▶ _Assigned task_
Reproduce, character for character, the entries from their opening line through the line with "0 < interval".

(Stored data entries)
>>>>

(** The exploration budget grants exactly one slot in [interval]: starting
    with no budget row, the (n+1)-th consuming call is granted if and only if
    n+1 is a multiple of the interval. *)
Theorem slot_period scope interval n tb :
  0 < interval -> budgets tb !! scope = None ->
  (transaction (Slot scope interval true) (slots scope interval n tb)).1
  = Ok (bool_decide ((Z.of_nat n + 1) mod interval = 0)).
Proof.
  intros Hi H. pose proof (slots_counter scope interval n tb Hi H) as C.
  destruct (transaction_Slot (slots scope interval n tb) scope interval Hi) as (tb' & E & _).
  - rewrite C. by apply Z.mod_pos_bound.
  - rewrite E. simpl. rewrite C, Zplus_mod_idemp_l. f_equal. apply eq_true_iff_eq. rewrite bool_decide_eq_true. lia.
Qed.

Lemma slot_period_witness :
  (transaction (Slot "explore" 20 true) (slots "explore" 20 19 no_tables)).1 = Ok (bool_decide ((19 + 1) mod 20 = 0)).
Proof. apply (slot_period "explore" 20 19 no_tables); [lia|reflexivity]. Defined.

(** Recovery validations of a scope are spaced: after a granted slot at
    [now], calls before now + spacing are refused and the first call from then
    on is granted; the spacing is 60 s divided by RecoveryBudgetPerMin, between 6
    and 60 s, and is 20 s when the store was built without settings. *)
Theorem recovery_slots_spaced st scope now tb tb1 st2 mutate t :
  transaction (RecoverySlot st scope true now) tb = (Ok true, tb1) ->
  (transaction (RecoverySlot st2 scope mutate t) tb1).1 = Ok (bool_decide (now + recoverySpacing st <= t))
  /\ 6 * Second <= recoverySpacing st <= 60 * Second
  /\ recoverySpacing ZeroSettings = 20 * Second.
Proof.
  intros H. split; [|split; [apply recoverySpacing_range|vm_compute; reflexivity]].
  destruct (recovery_slot_result st scope true now tb) as (tb' & E & _ & A). rewrite E in H. injection H as Hn <-.
  apply negb_true_iff in Hn. rewrite Hn in A. specialize (A eq_refl).
  destruct (recovery_slot_result st2 scope mutate t tb') as (tb2 & E2 & _). rewrite E2. simpl. rewrite A. simpl.
  f_equal. apply eq_true_iff_eq. rewrite bool_decide_eq_true, negb_true_iff, After_false. done.
Qed.

Lemma recovery_slots_spaced_witness :
  (transaction (RecoverySlot ZeroSettings "key:7" true (19 * Second))
     (transaction (RecoverySlot ZeroSettings "key:7" true 0) no_tables).2).1
  = Ok (bool_decide (0 + recoverySpacing ZeroSettings <= 19 * Second))
  /\ 6 * Second <= recoverySpacing ZeroSettings <= 60 * Second
  /\ recoverySpacing ZeroSettings = 20 * Second.
Proof.
  apply (recovery_slots_spaced ZeroSettings "key:7" 0 no_tables).
  rewrite (surjective_pairing (transaction _ _)). f_equal.
Defined.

<<<<

▶ _Answer box_
(** The exploration budget grants exactly one slot in [interval]: starting
    with no budget row, the (n+1)-th consuming call is granted if and only if
    n+1 is a multiple of the interval. *)
Theorem slot_period scope interval n tb :
  0 < interval -> budgets tb !! scope = None ->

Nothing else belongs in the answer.